Présentation du livre d’Anne-Lise Mithout

Portrait d'Anne-Lise Mithout, suivi de sa biographie : "Anne-Lise Mithout est maitresse de conférences en études japonaises à l’université Paris Cité. Ses recherches portent sur la place des personnes handicapées dans la société japonaise."

Sortir des stéréotypes sur le Japon et ses normes

Le champ de recherche des « études japonaises » se consacre à des travaux portant sur la société et la culture du Japon. Ce pays est souvent présenté comme ayant par une population très homogène et une société imposant de nombreuses normes aux individus.

Anne-Lise Mithout ne cède pas à ce prisme culturaliste et réducteur, et s’intéresse à celles et ceux qui, précisément, sortent de la norme : les personnes en situation de handicap.

Étudier la culture comme le produit d’une histoire

Comprendre la culture d’un pays nécessite de la replacer dans l’histoire. L’histoire est bien souvent politique.

C’est pourquoi Anne-Lise Mithout a choisi d’adopter une démarche sociohistorique, qui lui permet de porter un regard sur le handicap au Japon ancré dans des faits.

Des similarités avec les pays occidentaux

Au Japon comme dans de nombreux pays occidentaux – notamment la France -, la définition du handicap et sa prise en charge sont relatives à l’incapacité de travailler. Les personnes handicapées sont celles à qui on accorde le droit de ne pas travailler et qui dépendent de la charité pour vivre, celle-ci étant souvent apportée par leur famille. Aussi, le contenu des politiques du handicap et la vie des personnes handicapées japonaises ne sont pas spécifiques à ce pays.

Cœur, amour et sentimentalisme

Bien que le sentimentalisme autour du handicap existe dans d’autres pays, il est particulièrement mis en avant au Japon.

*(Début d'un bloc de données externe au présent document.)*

(* ===== verification/CredentialPool.v ===== *)
(** * Endpoint credential pools

    Models [crates/gateway-upstream/src/credential_pool.rs]: construction of an
    Endpoint's pool (validation, identity order, priority tiers, smooth weighted
    schedules), selection of a lease by rotating cursors, the atomic acquire and
    release of concurrency slots as steps of interleaved threads, and the
    Endpoint-indexed set of pools.

    A pool is immutable but for its atomics: [PoolState] holds the tier cursors
    and the active lease count of each credential. *)

From S2P Require Import Prelude Core WeightedSchedule.
Local Open Scope string_scope.
Local Open Scope list_scope.
Local Open Scope Z_scope.

(** ** Data *)

Inductive CredentialPoolBuildError : Type :=
| EmptyCredentialPool
| EmptyCredentialSecret
| EmptyCredentialKind
| DuplicateCredential
| InvalidCredentialRevision
| InvalidCredentialPriority
| InvalidCredentialWeight
| InvalidCredentialConcurrency
| InvalidCredentialExpiry
| CredentialScheduleTooLarge
| InconsistentCredentialPool
| DuplicateEndpointPool.

(** [CredentialSecret]: non-empty bytes. *)
Record CredentialSecret : Type := mkSecret { as_bytes : list Byte.byte }.

Definition secret_try_new (value : list Byte.byte) : result CredentialPoolBuildError CredentialSecret :=
  match value with
  | [] => Err EmptyCredentialSecret
  | _ => Ok (mkSecret value)
  end.

Record EndpointCredentialInput : Type := mkInput {
  in_credential_id : CredentialId;
  in_credential_kind : string;
  in_credential_revision : Z;
  in_priority : Z;
  in_weight : Z;
  in_concurrency : Z;
  in_expires_at_ms : option Z;
  in_secret : CredentialSecret;
}.

Record CredentialSlot : Type := mkSlot {
  credential_id : CredentialId;
  credential_kind : string;
  credential_revision : Z;
  priority : Z;
  weight : Z;
  maximum_concurrency : Z;
  expires_at_ms : option Z;
  secret : CredentialSecret;
}.

Record CredentialPriorityTier : Type := mkTier {
  tier_priority : Z;
  slot_indexes : list nat;
}.

Record EndpointCredentialPool : Type := mkPool {
  pool_endpoint_id : EndpointId;
  credentials : list CredentialSlot;
  priority_tiers : list CredentialPriorityTier;
}.

(** The atomics: one cursor per tier, one active lease count per credential. *)
Record PoolState : Type := mkPoolState {
  cursors : list Z;
  active_leases : list Z;
}.

Record CredentialPoolEntrySnapshot : Type := mkEntrySnapshot {
  snap_credential_id : CredentialId;
  snap_priority : Z;
  snap_weight : Z;
  snap_maximum_concurrency : Z;
  snap_active_leases : Z;
}.

Definition is_saturated (s : CredentialPoolEntrySnapshot) : bool :=
  snap_maximum_concurrency s <=? snap_active_leases s.

(** ** Construction *)

Definition validate_entry (entry : EndpointCredentialInput) : result CredentialPoolBuildError unit :=
  if bool_decide (in_credential_kind entry = "") then Err EmptyCredentialKind
  else if in_credential_revision entry <? 0 then Err InvalidCredentialRevision
  else if in_priority entry <? 0 then Err InvalidCredentialPriority
  else if in_weight entry <=? 0 then Err InvalidCredentialWeight
  else if in_concurrency entry <=? 0 then Err InvalidCredentialConcurrency
  else match in_expires_at_ms entry with
       | Some expires => if expires <? 0 then Err InvalidCredentialExpiry else Ok tt
       | None => Ok tt
       end.

Definition input_leb (left right : EndpointCredentialInput) : bool :=
  id_leb (in_credential_id left) (in_credential_id right).

(** [u64::try_from] and [usize::try_from] on the validated fields. *)
Definition slot_of_input (entry : EndpointCredentialInput)
  : result CredentialPoolBuildError CredentialSlot :=
  let? revision := ok_or InvalidCredentialRevision (u64_try_from (in_credential_revision entry)) in
  let? w := ok_or InvalidCredentialWeight (u64_try_from (in_weight entry)) in
  let? concurrency := ok_or InvalidCredentialConcurrency (u64_try_from (in_concurrency entry)) in
  Ok (mkSlot (in_credential_id entry) (in_credential_kind entry) revision (in_priority entry) w
        concurrency (in_expires_at_ms entry) (in_secret entry)).

(** The loop over the sorted entries. *)
Fixpoint build_slots (entries : list EndpointCredentialInput) (previous_id : option CredentialId)
    (slots : list CredentialSlot) (by_priority : list (Z * list nat))
  : result CredentialPoolBuildError (list CredentialSlot * list (Z * list nat)) :=
  match entries with
  | [] => Ok (slots, by_priority)
  | entry :: rest =>
      let? _ := validate_entry entry in
      if bool_decide (previous_id = Some (in_credential_id entry)) then Err DuplicateCredential
      else
        let? slot := slot_of_input entry in
        build_slots rest (Some (in_credential_id entry)) (slots ++ [slot])
          (tier_push (in_priority entry) (length slots) by_priority)
  end.

(** [smooth_weighted_slots] of this file: checked arithmetic, and a missing slot
    reference is an error. *)
Definition credential_weighted_slots (slots : list CredentialSlot) (indexes : list nat)
  : result CredentialPoolBuildError (list nat) :=
  smooth_weighted_slots CredentialScheduleTooLarge (Err CredentialScheduleTooLarge)
    (fun index => ok_or InconsistentCredentialPool (weight <$> slots !! index)) indexes.

Fixpoint build_tiers (slots : list CredentialSlot) (by_priority : list (Z * list nat))
  : result CredentialPoolBuildError (list CredentialPriorityTier) :=
  match by_priority with
  | [] => Ok []
  | (p, indexes) :: rest =>
      let? s := credential_weighted_slots slots indexes in
      let? tiers := build_tiers slots rest in
      Ok (mkTier p s :: tiers)
  end.

Definition pool_try_new (endpoint : EndpointId) (entries : list EndpointCredentialInput)
  : result CredentialPoolBuildError (EndpointCredentialPool * PoolState) :=
  match entries with
  | [] => Err EmptyCredentialPool
  | _ =>
      let? built := build_slots (sort_by input_leb entries) None [] [] in
      let? tiers := build_tiers built.1 built.2 in
      Ok (mkPool endpoint built.1 tiers,
          mkPoolState (replicate (length tiers) 0) (replicate (length built.1) 0))
  end.

(** ** Selection *)

(** [try_acquire] without interference: the loop ends in its first iteration. *)
Definition acquire (cred : CredentialSlot) (active : Z) : option Z :=
  if maximum_concurrency cred <=? active then None else Some (active + 1).

Inductive Scan : Type :=
| ScanFound (index : nat) (active' : list Z)
| ScanNone
(** [credentials.get(..)?] returned from the whole function. *)
| ScanReturn
| ScanPanic.

(** [for offset in 0..slot_indexes.len()] *)
Fixpoint scan_slots (pool : EndpointCredentialPool) (is_eligible : CredentialSlot -> bool)
    (slots : list nat) (start : Z) (offsets : list nat) (active : list Z) : Scan :=
  match offsets with
  | [] => ScanNone
  | offset :: rest =>
      let slot_index := usize_wrapping_add start (Z.of_nat offset) mod Z.of_nat (length slots) in
      match slots !! Z.to_nat slot_index with
      | None => ScanPanic
      | Some index =>
          match credentials pool !! index, active !! index with
          | Some cred, Some n =>
              if negb (is_eligible cred) then scan_slots pool is_eligible slots start rest active
              else match acquire cred n with
                   | Some n' => ScanFound index (<[index := n']> active)
                   | None => scan_slots pool is_eligible slots start rest active
                   end
          | _, _ => ScanReturn
          end
      end
  end.

(** [for (tier, cursor) in tiers.zip(cursors)]: each visited tier's cursor moves. *)
Fixpoint scan_tiers (pool : EndpointCredentialPool) (is_eligible : CredentialSlot -> bool)
    (tiers : list CredentialPriorityTier) (curs : list Z) (active : list Z)
  : result unit (option nat) * (list Z * list Z) :=
  match tiers, curs with
  | tier :: tiers', cursor :: curs' =>
      let cursor' := usize_wrapping_add cursor 1 in
      let slots := slot_indexes tier in
      match scan_slots pool is_eligible slots cursor (seq 0 (length slots)) active with
      | ScanFound index active' => (Ok (Some index), (cursor' :: curs', active'))
      | ScanReturn => (Ok None, (cursor' :: curs', active))
      | ScanPanic => (Panic, (cursor' :: curs', active))
      | ScanNone =>
          match scan_tiers pool is_eligible tiers' curs' active with
          | (r, (curs'', active')) => (r, (cursor' :: curs'', active'))
          end
      end
  | _, _ => (Ok None, (curs, active))
  end.

(** The leased credential is returned as its index in the pool. *)
Definition try_lease_slots (pool : EndpointCredentialPool) (is_eligible : CredentialSlot -> bool)
  : M PoolState unit (option nat) :=
  fun st =>
    match scan_tiers pool is_eligible (priority_tiers pool) (cursors st) (active_leases st) with
    | (r, (curs, active)) => (r, mkPoolState curs active)
    end.

Definition try_lease_eligible (pool : EndpointCredentialPool) (is_eligible : CredentialId -> bool)
  : M PoolState unit (option nat) :=
  try_lease_slots pool (fun cred => is_eligible (credential_id cred)).

Definition try_lease (pool : EndpointCredentialPool) : M PoolState unit (option nat) :=
  try_lease_eligible pool (fun _ => true).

Dans la communication publique qui l’entoure, la forme du cœur et les termes évoquant l’amour sont omniprésents. Cela s’applique aux documents officiels comme la carte d’invalidité attachée au handicap mental. Le timbre qui assure la gratuité des envois postaux pour les personnes non-voyantes est appelé « le sceau d’amour des aveugles ». Les bâtiments accessibles arborent un logo en forme de cœur.

Un héritage de la charité bouddhique

Avant l’émergence de l’Etat-providence, la prise en charge publique du handicap est marqué par les institutions bouddhistes, pour lesquelles la compassion envers les plus faibles est une valeur importante. Par la suite, c’est la charité chrétienne qui s’impose, reprenant des mécanismes similaires.

Compassion et charité ont ainsi fortement imprégné les conceptions japonaises du handicap et la façon de considérer les personnes handicapées.

Famille et devoir d’assistance mutuelle

Les familles assuraient alors majoritairement la prise en charge des personnes handicapées.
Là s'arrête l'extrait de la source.